C'est un (double) billet dont j'avais tout à fait oublié l'existence ; le relisant, il m'a fait sourire. Par conséquent, comme il a déjà trois ans d'âge, et que le blogo-peuple, à mon instar, est oublieux par nature, je vous le remets – et en une seule fois, parce qu'il ne faut pas abuser non plus.
Y a-t-il humain plus stupide, plus niais, plus inconséquent qu'un
personnage de film d'horreur hollywoodien ? Poser la question est y
répondre : non. Déjà, le PF2H (Personnage de Film d'Horreur
Hollywoodien) est généralement jeune, ce qui ne plaide guère en sa
faveur – et en plus il est américain. Mais ne nous égarons pas, nous
sommes réunis ce soir pour sociologuer à donf.
Il
convient peut-être de distinguer d'emblée le PF2H que l'on dira «de
plein air» de son homologue urbain : bien que la distinction soit peu
pertinente du point de vue de leurs stupidité, niaiserie et
inconséquence, elle permettra de clarifier le débat.
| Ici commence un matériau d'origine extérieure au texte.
Lemma set_receipt_outcome_Ok seq outcome d b receipt r d' : row d seq = Some (b :: receipt) ->
  set_receipt_outcome seq outcome d = (Ok r, d') -> r = true /\
  forall c k, holds d' c k = overlay (holds d) ReceiptBySeq (ReceiptBySeq_key seq) (outcome :: receipt) c k.
Proof.
  intros Hrow. unfold set_receipt_outcome. intros (stored & d1 & Hg & Hset)%io_bind_Ok.
  injection Hg as Hg <-. apply (get_cf_holds _ ReceiptBySeq (ReceiptBySeq_key seq)) in Hg as ->. unfold row in Hrow. rewrite Hrow in Hset.
  apply io_bind_Ok in Hset as (u & d1 & Hp & [= <- <-]). split; [done|]. exact (put_bytes_Ok _ _ _ _ _ _ Hp).
Qed.

Lemma read_receipt_row d seq : readable d ->
  (read_receipt seq d).1 = match row d seq with
    | None => Ok None
    | Some value => split ← split_receipt seq value; Ok (Some split)
    end.
Proof.
  intros Hr. unfold read_receipt, mbind at 1, io_bind at 1, row. rewrite get_bytes_run by done.
  change (@column_key ReceiptBySeq ReceiptBySeq_column seq) with (ReceiptBySeq_key seq).
  by destruct (holds d ReceiptBySeq (ReceiptBySeq_key seq)) as [[|b v]|].
Qed.

Lemma read_receipt_by_signature_row d signature seq outcome receipt : readable d -> is_u64 seq ->
  holds d ReceiptBySig signature = Some (be_bytes 8 seq) -> row d seq = Some (outcome :: receipt) ->
  (read_receipt_by_signature signature d).1 = Ok (Some (seq, outcome, receipt)).
Proof.
  intros Hr Hseq Hi Hrow. unfold read_receipt_by_signature, mbind at 1, io_bind at 1.
  rewrite get_bytes_run by done. change (@column_key ReceiptBySig ReceiptBySig_column signature) with signature.
  rewrite Hi, try_into_array_in by apply length_be_bytes.
  cbn [ok_or]. unfold mbind at 1 2, io_bind at 1 2. cbn [io_of]. rewrite be_val_bytes_u64 by done.
  pose proof (read_receipt_row d seq Hr) as Hread. rewrite Hrow in Hread.
  destruct (read_receipt seq d) as [[|e|] d1]; cbn in *; naive_solver.
Qed.
End laws.

(** ** Walking the log *)

Section iteration.
Context `{R : Rocks} `{!RocksLaws R}.
Implicit Types (d : rocks) (from seq : Z).

(** The row an iterator item stands for, if it holds an outcome. *)
Definition row_of (kv : bytes * bytes) : option (Z * byte * bytes) :=
  match kv.2 with [] => None | outcome :: receipt => Some (be_val kv.1, outcome, receipt) end.

Lemma ReceiptBySeq_index_key k : length k = 8%nat -> ReceiptBySeq_index k = Ok (be_val k).
Proof.
  intros Hl. unfold ReceiptBySeq_index, read_be. rewrite index_range_in by lia. res_run.
  by rewrite slice_all.
Qed.

Lemma iter_receipts_rows d from items :
  keyed d -> iterator_cf d ReceiptBySeq (IterFrom (ReceiptBySeq_key from) Forward) = map Ok items ->
  iter_receipts d from = map Ok (omap row_of items).
Proof.
  intros Hk Hi. assert (forall kv, kv ∈ items -> length kv.1 = 8%nat) as Hlen.
  { intros [k v] [Hh _]%(iterator_cf_holds _ _ _ _ _ _ Hi). by eapply Hk. }
  unfold iter_receipts, column_iter. cbn [raw_mode column_key ReceiptBySeq_column]. rewrite Hi. clear Hi.
  induction items as [|[k v] items IH]; [done|]. cbn [map omap list_omap column_index ReceiptBySeq_column].
  rewrite ReceiptBySeq_index_key by (apply (Hlen (k, v)); left). cbn [rethrow]. rewrite bind_of_ok.
  unfold row_of at 1. cbn [fst snd]. destruct v as [|b v]; cbn [split_receipt ok fmap option_fmap option_map map].
  - apply IH. intros. apply Hlen. by right.
  - f_equal. apply IH. intros. apply Hlen. by right.
Qed.

Lemma rows_ascend d from items :
  keyed d -> iterator_cf d ReceiptBySeq (IterFrom (ReceiptBySeq_key from) Forward) = map Ok items ->
  StronglySorted (fun a b : Z * byte * bytes => a.1.1 < b.1.1) (omap row_of items).
Proof.
  intros Hk Hi. eapply omap_sorted, (iterator_cf_ordered _ _ _ _ Hi).
  intros [k v] [k' v'] x' y' [Hh _]%(iterator_cf_holds _ _ _ _ _ _ Hi)
    [Hh' _]%(iterator_cf_holds _ _ _ _ _ _ Hi) [Hle Hne].
  apply Hk in Hh, Hh'. cbn in Hle, Hne. apply bytes_le_be_val in Hle; [|congruence].
  unfold row_of. cbn. repeat case_match; intros [= <-] [= <-]. cbn.
  assert (be_val k <> be_val k'); [|lia].
  intros E. apply Hne. by rewrite <-(be_bytes_val k), E, be_bytes_val.
Qed.

Lemma elem_of_rows d from items seq outcome receipt :
  keyed d -> is_u64 from -> iterator_cf d ReceiptBySeq (IterFrom (ReceiptBySeq_key from) Forward) = map Ok items ->
  (seq, outcome, receipt) ∈ omap row_of items <->
  is_u64 seq /\ from <= seq /\ row d seq = Some (outcome :: receipt).
Proof.
  intros Hk Hfrom Hi. rewrite list_elem_of_omap. split.
  - intros ([k v] & Hin & Hrow). apply (iterator_cf_holds _ _ _ _ _ _ Hi) in Hin as [Hh Hle].
    pose proof (Hk _ _ Hh) as Hl. unfold row_of in Hrow. cbn in Hrow.
    destruct v as [|b v]; [done|]. injection Hrow as <- <- <-.
    pose proof (be_val_u64 _ Hl). split_conj; [done| |].
    + apply bytes_le_be_val in Hle; [|by rewrite ReceiptBySeq_keyE, length_be_bytes].
      rewrite ReceiptBySeq_keyE in Hle. by rewrite be_val_bytes_u64 in Hle.
    + unfold row. by rewrite ReceiptBySeq_keyE, be_bytes_val.
  - intros (Hseq & Hle & Hrow). exists (ReceiptBySeq_key seq, outcome :: receipt). split.
    + apply (iterator_cf_holds _ _ _ _ _ _ Hi). split; [done|].
      cbn [in_mode]. rewrite !ReceiptBySeq_keyE. by apply be_bytes_le.
    + unfold row_of. cbn. by rewrite ReceiptBySeq_keyE, be_val_bytes_u64.
Qed.
End iteration.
Nous commencerons
si vous le voulez bien par le premier.
Le PF2H de plein
air est en général quatre ou cinq : trois filles et deux garçons ou
l'inverse. Il y faut un couple établi, un qui espère concrétiser durant
le week-end et un électron libre. Notons tout de suite que le sort le
plus enviable est presque toujours celui de l'électron en question :
c'est en général lui qui, à la fin, réussit à rejoindre la route
goudronnée, en compagnie de l'unique survivante qui, bien qu'ils soient
tous deux couverts de sang, de glaires et autres humeurs moins
ragoutantes, ne va pas manquer de lui tomber dans les bras.
Les
PF2H de plein air, comme leur appellation l'indique, choissisent
toujours d'aller se faire massacrer en pleine forêt, si possible dans
une cabane en rondins abandonnée. Ils sont étudiants et fêtent ainsi la
réussite à leurs examens. Le spectateur de F2H peut sans dommage
somnoler (ou aller se soulager, rechercher une bière dans le frigo,
faire une politesse à Madame, etc.) durant les vingt premières minutes :
c'est le moment où le pick up
roule sur une route impertubablement droite. À l'intérieur, les cinq
crétins ricanent bêtement pour un rien, on se pelote vaguement à
l'arrière, tandis que l'électron libre, à la place du mort, constate,
retournant la carte dans tous les sens, qu'ils sont paumés. La seule
péripétie notable consiste généralement en un arrêt dans une
station-service datant de la fin du XVIIIe siècle, dont le pompiste est
invariablement invisible. Les garçons le cherchent en braillant toutes
les cinq secondes : "Il y a quelqu'un ?", tandis que les filles vont
pisser – au moins une, en tout cas.
Lorsque le pompiste
apparaît brusquement (pour faire peur), on constate sans surprise qu'il
a une tronche de débile profond et on se demande qui a bien pu avoir
l'idée de lui confier la station-service. S'il tient correctement sa
partie, il se doit de bredouiller quelques lambeaux de phrases
imbitables, d'où il ressort néanmoins que nos cinq PF2H feraient mieux
de retourner passer leur week-end en ville, à vider les réserves
d'alcool de leurs parents. Mais ils s'en foutent parce qu'ils sont des
esprits forts, et repartent sans avoir cessé un instant de ricaner, afin
de pallier l'absence de dialogue.
À partir de là, deux
écoles : soit ils trouvent la cabane en rondins (ou l'un d'entre eux
venait quand il était môme) ; soit ils se perdent complètement, et
arrivent à la même cabane en rondins. Là, on s'est déjà fait chier
pendant vingt minutes. Dans le quart d'heure suivant, nos PF2H vont,
dans l'ordre :
- choisir leurs lits,
- préparer à bouffer,
- ricaner,
- une des filles devra obligatoirement prendre une douche pour qu'on la voie à poil,
- un des garçon rapporte la caisse de bière du pick up,
- l'autre fille flippe parce que l'endroit l'angoisse,
- tous constatent, la dernière bouchée avalée, qu'il s'est mis à pleuvoir et que le vent fait battre un volet quelque part.
C'est
au moment où ils attaquent leur troisième bière que l'un des PF2H
trouve le livre ; il est ancien et poussiéreux, si possible nanti d'un
fermoir en acier travaillé. Il y a toujours un gros livre de ce genre
dans les cabanes en rondins désertes. Ce n'est évidemment ni un recueil
de recettes forestières, ni un guide des randonnées pédestres du coin.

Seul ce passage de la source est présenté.